Opioid-naïve, frail, or elderly patients are initiated on low doses: 0.5–1 mg every 8 h; the general population is started on 2.5–5 mg every 8 h. Breakthrough pain can also be treated with methadone, and breakthrough pain dosing should be at least 10–20% of the total daily dosage, given every 3–4 h as needed. Dosing does not need to be symmetric, and since the pain of diabetic neuropathy oftentimes worsens at night, we frequently give a larger dose at bedtime or at any other time of the day when pain tends to increase, such as when individuals are up and about. Titration of the scheduled doses may occur every 4–7 days, as needed, depending on the analgesic response and requirements for breakthrough dosing, with the scheduled doses titrated up to reflect the total dose of methadone received over 24 h (scheduled plus breakthrough doses). Occasionally, we will need to select 6-h dosing in those few patients who do not get a full 8 h of analgesia from their scheduled methadone doses. As the total daily opioid dose increases, the breakthrough dose should also be increased to remain at ∼10–20% of the total daily dose.

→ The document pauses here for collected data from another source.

(* ===== verification/SelfTest.v ===== *)
(** Self tests: the power-on tests of [pkg/crypto/post.go] and the conditional tests of
    [pkg/crypto/cst.go].

    The build mode [FIPSMode()] is an argument and random draws are explicit, as in [Chkem]; a key
    pair is its public and its private half.  The package variables a test reads or writes are its
    state.  An error made by [fmt.Errorf] is its message without the text of the error it wraps;
    a [CSTResult] is [Ok] when it passed and otherwise the error it holds, and a power-on failure
    is the label of its test with the error. *)

From Corelib Require Import ssreflect.
From stdpp Require Import base tactics list numbers strings sorting.
From Stdlib Require Import ZArith Lia.
From S2P Require Import Prelude Base Crypto Chkem Handshake Sha256 Encoding.

Local Open Scope Z_scope.
Local Open Scope go_scope.

(** * Power-on self tests *)

(** [x, _ := hex.DecodeString(s)] of a constant. *)
Definition unhex (s : string) : list Z := default [] (DecodeString s).

Definition postKATKDFInput : list Z := unhex "0123456789abcdef0123456789abcdef0123456789abcdef0123456789abcdef".
Definition postKATKDFExpected : list Z := unhex "f6cd6267523cd5717f431170c2501816d6b1439b1fe8f084cd028e892cff9b6a".
Definition postKATAESKey : list Z := unhex "0123456789abcdef0123456789abcdef0123456789abcdef0123456789abcdef".
Definition postKATAESNonce : list Z := unhex "000000000000000000000000".
Definition postKATAESPlaintext : list Z := unhex "504f53542d4b41542d54455354".
Definition postKATAESExpected : list Z := unhex "5a48b3005aeb1b0a8cd6767b8cded311eb6185c16343d286e3541e9d98".
Definition postKATMLKEMSeed : list Z :=
  unhex ("0123456789abcdef0123456789abcdef0123456789abcdef0123456789abcdef" +:+
         "fedcba9876543210fedcba9876543210fedcba9876543210fedcba9876543210").
Definition POSTDomain : list Z := string_to_bytes "POST-KAT-TEST".

(** [fmt.Errorf("msg: %w", err)] around a failing call. *)
Definition fmt_err {A} (msg : string) (o : outcome error A) : outcome error A :=
  match o with
  | Err _ => Err (ErrExternal msg)
  | o => o
  end.

Section KAT.
Context {P : Primitives} {K : KEMPrimitives}.

Definition runKDFKAT : outcome error unit :=
  let! output := fmt_err "DeriveKey failed" (DeriveKey POSTDomain postKATKDFInput 32) in
  guard! bool_decide (output = postKATKDFExpected) else ErrExternal "KDF output mismatch" in
  Ok tt.

Definition runAESGCMKAT : outcome error unit :=
  let ciphertext := aead_seal CipherSuiteAES256GCM postKATAESKey postKATAESNonce postKATAESPlaintext [] in
  guard! bool_decide (ciphertext = postKATAESExpected) else ErrExternal "AES-GCM encrypt mismatch" in
  match aead_open CipherSuiteAES256GCM postKATAESKey postKATAESNonce ciphertext [] with
  | None => Err (ErrExternal "AES-GCM decrypt failed")
  | Some plaintext =>
      guard! bool_decide (plaintext = postKATAESPlaintext) else ErrExternal "AES-GCM decrypt mismatch" in
      Ok tt
  end.

Definition runMLKEMKAT (rnd : Draws) : outcome error unit :=
  let! '(pub, priv) := fmt_err "NewMLKEMKeyPairFromSeed failed" (NewMLKEMKeyPairFromSeed postKATMLKEMSeed) in
  guard! len pub =? 1568 else ErrExternal "public key size mismatch" in
  let! '(ciphertext, sharedSecret1) := fmt_err "MLKEMEncapsulate failed" (MLKEMEncapsulate rnd 0 pub) in
  guard! len ciphertext =? 1568 else ErrExternal "ciphertext size mismatch" in
  guard! len sharedSecret1 =? 32 else ErrExternal "shared secret size mismatch" in
  let! sharedSecret2 := fmt_err "MLKEMDecapsulate failed" (MLKEMDecapsulate priv ciphertext) in
  guard! bool_decide (sharedSecret1 = sharedSecret2) else ErrExternal "shared secret mismatch after decapsulation" in
  Ok tt.
End KAT.

Record POSTResult := mkPOSTResult {
  Passed : bool;
  KDFPassed : bool;
  AESPassed : bool;
  MLKEMPassed : bool;
  Errors : list (string * error) }.

(** [check] of [evaluatePOST]: whether a test passed, and the errors so far. *)
Definition post_check (name : string) (run : outcome error unit) (errs : list (string * error))
    : outcome error (bool * list (string * error)) :=
  match run with
  | Ok _ => Ok (true, errs)
  | Err e => Ok (false, errs ++ [(name, e)])
  | Panic => Panic
  end.

Definition evaluatePOST (kdf aes mlkem : outcome error unit) : outcome error POSTResult :=
  let! '(k, errs) := post_check "KDF" kdf [] in
  let! '(a, errs) := post_check "AES-GCM" aes errs in
  let! '(m, errs) := post_check "ML-KEM" mlkem errs in
  Ok (mkPOSTResult (k && a && m) k a m errs).

Definition enforcePOST (fips : bool) (r : POSTResult) : outcome error unit :=
  if fips && negb (Passed r) then Panic else Ok tt.

(** [postResult], [postRan], and whether [postResultOnce] has been entered: it counts as done even
    when its function panicked. *)
Record POSTState := mkPOSTState { postResult : option POSTResult; postRan : bool; postResultOnce : bool }.

Definition no_post : POSTState := mkPOSTState None false false.

Definition RunPOST (fips : bool) (kdf aes mlkem : outcome error unit) : ST POSTState error (option POSTResult) :=
  do! st := st_get in
  if postResultOnce st then st_ret (postResult st)
  else
    do! _ := st_mod (fun st => mkPOSTState (postResult st) (postRan st) true) in
    do! r := st_lift (evaluatePOST kdf aes mlkem) in
    do! _ := st_mod (fun _ => mkPOSTState (Some r) true true) in
    do! _ := st_lift (enforcePOST fips r) in
    st_ret (Some r).

Definition POSTRan (st : POSTState) : bool := postRan st.

Definition POSTPassed (st : POSTState) : bool :=
  match postResult st with Some r => Passed r | None => false end.

(** [init] of the package. *)
Definition crypto_init {P : Primitives} {K : KEMPrimitives} (fips : bool) (rnd : Draws)
    : POSTState * outcome error (option POSTResult) :=
  RunPOST fips runKDFKAT runAESGCMKAT (runMLKEMKAT rnd) no_post.

(** * Module integrity *)

Record ModuleIntegrity := mkModuleIntegrity {
  ExpectedHash : string;
  ActualHash : string;
  Verified : bool }.

Definition CheckModuleIntegrity : ModuleIntegrity :=
  let h := postKATKDFInput ++ postKATKDFExpected ++ postKATAESKey ++ postKATAESNonce ++ postKATAESPlaintext
             ++ postKATAESExpected ++ postKATMLKEMSeed in
  let actualHash := EncodeToString (sha256 h) in
  let expectedHash := "0aa6a0d630f79affdeb0850b02bf827416cb43bfd04a1bb1be7e2241c1ad1868" in
  mkModuleIntegrity expectedHash actualHash (bool_decide (actualHash = expectedHash)).

(** * Conditional self tests *)

Record CSTConfig := mkCSTConfig {
  EnablePairwiseTest : bool;
  EnableRNGHealthCheck : bool;
  RNGHealthCheckInterval : Z }.

Definition DefaultCSTConfig (fips : bool) : CSTConfig := mkCSTConfig fips fips 1000.

(** [cstConfig] once it is set, [rngCallCount], [lastRNGOutput]. *)
Record CSTState := mkCSTState {
  cstConfig : option CSTConfig;
  rngCallCount : Z;
  lastRNGOutput : option (list Z) }.

#[export] Instance CSTState_eta : Eta CSTState := {| eta := fun s =>
  mkCSTState (cstConfig s) (rngCallCount s) (lastRNGOutput s) |}.

Definition InitCST (config : CSTConfig) : ST CSTState error unit :=
  st_mod (fun s => match cstConfig s with Some _ => s | None => s <| cstConfig := Some config |> end).

Definition getConfig (fips : bool) : ST CSTState error CSTConfig := fun s =>
  match cstConfig s with
  | Some c => (s, Ok c)
  | None => (s <| cstConfig := Some (DefaultCSTConfig fips) |>, Ok (DefaultCSTConfig fips))
  end.

Definition all_zero (l : list Z) : bool := forallb (fun b => b =? 0) l.

Arguments all_zero : simpl never.

Section CST.
Context {K : KEMPrimitives}.

(** The halves of a key pair, public first; the pair and each half are pointers. *)
Abbreviation key_pair := (option (option (list Z) * option (list Z))) (only parsing).

Definition PairwiseConsistencyTestX25519 (rnd : Draws) (i : nat) (kp : key_pair) : outcome error unit :=
  match kp with
  | Some (Some pub, Some priv) =>
      let! '(tpub, tpriv) := fmt_err "failed to generate test key pair" (GenerateX25519KeyPair rnd i) in
      let! secret1 := fmt_err "DH operation 1 failed" (X25519 priv tpub) in
      let! secret2 := fmt_err "DH operation 2 failed" (X25519 tpriv pub) in
      guard! ConstantTimeCompare secret1 secret2 else ErrExternal "shared secrets do not match" in
      guard! negb (all_zero secret1) else ErrExternal "shared secret is all zeros" in
      Ok tt
  | _ => Err (ErrExternal "invalid key pair")
  end.

Definition PairwiseConsistencyTestMLKEM (rnd : Draws) (i : nat) (kp : key_pair) : outcome error unit :=
  match kp with
  | Some (Some pub, Some priv) =>
      let! '(ciphertext, sharedSecret1) := fmt_err "encapsulation failed" (MLKEMEncapsulate rnd i pub) in
      let! sharedSecret2 := fmt_err "decapsulation failed" (MLKEMDecapsulate priv ciphertext) in
      guard! ConstantTimeCompare sharedSecret1 sharedSecret2 else ErrExternal "shared secrets do not match" in
      guard! negb (all_zero sharedSecret1) else ErrExternal "shared secret is all zeros" in
      Ok tt
  | _ => Err (ErrExternal "invalid key pair")
  end.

When converting a patient from another opioid to methadone, the clinician should first convert the current opioid to morphine-equivalent doses using an equianalgesic table. The current morphine equivalent dose then needs to be converted to methadone using a methadone conversion table. It is also important to reduce the initial starting dose of methadone by ∼25–50% because cross-tolerance to the new opioid may be incomplete. Table 1 is the conversion table used by our team.

Side effects are generally less common and less severe in association with methadone use when compared with other opioids. If the side effects that develop are significant, we recommend dose reductions of ∼25% (usually withholding a single daily dose if the patient is receiving their methadone every 8 h). If the side effects are just undesirable, we recommend closely observing the patient, since they will usually resolve within a few days. Constipation, the most common side effect of any opioid, needs to be managed with an aggressive bowel regimen. Other side effects associated with methadone use include nausea, vomiting, sweating, pruritus, and, rarely, respiratory depression. Discontinuation of methadone should be carried out similar to stopping any long-acting opioid, with a slow taper over a period of days to weeks to prevent withdrawal symptoms and cessation of the taper if pain reappears.

Case example

Charlie is a 74-year-old male with a complex medical history that includes type 2 diabetes, coronary artery disease, chronic renal insufficiency, and advanced chronic obstructive pulmonary disease. He lived independently at home but was experiencing progressive difficulty performing activities of daily living due to his bilateral foot pain. He described his pain as persistent burning pain that “felt like fire.” It was exacerbated by prolonged standing, got worse late in the day, and was somewhat improved with rest and elevation. He rated this pain as 5 of 10 at best and 10 of 10 at worst. Based on the description of his pain, his long-standing diabetes, and his physical exam, which demonstrated the classic findings of peripheral neuropathy, i.e., decreased light touch and pinprick in a stocking-glove distribution, the diagnosis of diabetic peripheral neuropathy was made. The Palliative Care Team of HNS was consulted to help manage his pain after multiple analgesic regimens/combinations, including oxycodone SR, oxycodone IR, gabapentin, amitryptyline, and transdermal Fentanyl, were unsuccessful in subduing the pain. He took various other medications, including inhalers, aspirin, prednisone, lisinopril, and senna. His opioid analgesic regimen was converted from 25 μg fentanyl to 2.5 mg methadone every 8 h and 2.5 mg q3h prn. Four days after methadone was initiated, the patient noted that he needed an average of one breakthrough dose per day and felt more alert. After 10 days, the methadone dose was changed to 5 mg b.i.d. with 2.5 mg q3h prn. He was able to optimally perform his activities of daily living, was sleeping better, and noted that his breathing had improved. He did not experience sedation, had less constipation, and was able to discontinue his bedtime Gabapentin. His clinical status has remained unchanged for months now.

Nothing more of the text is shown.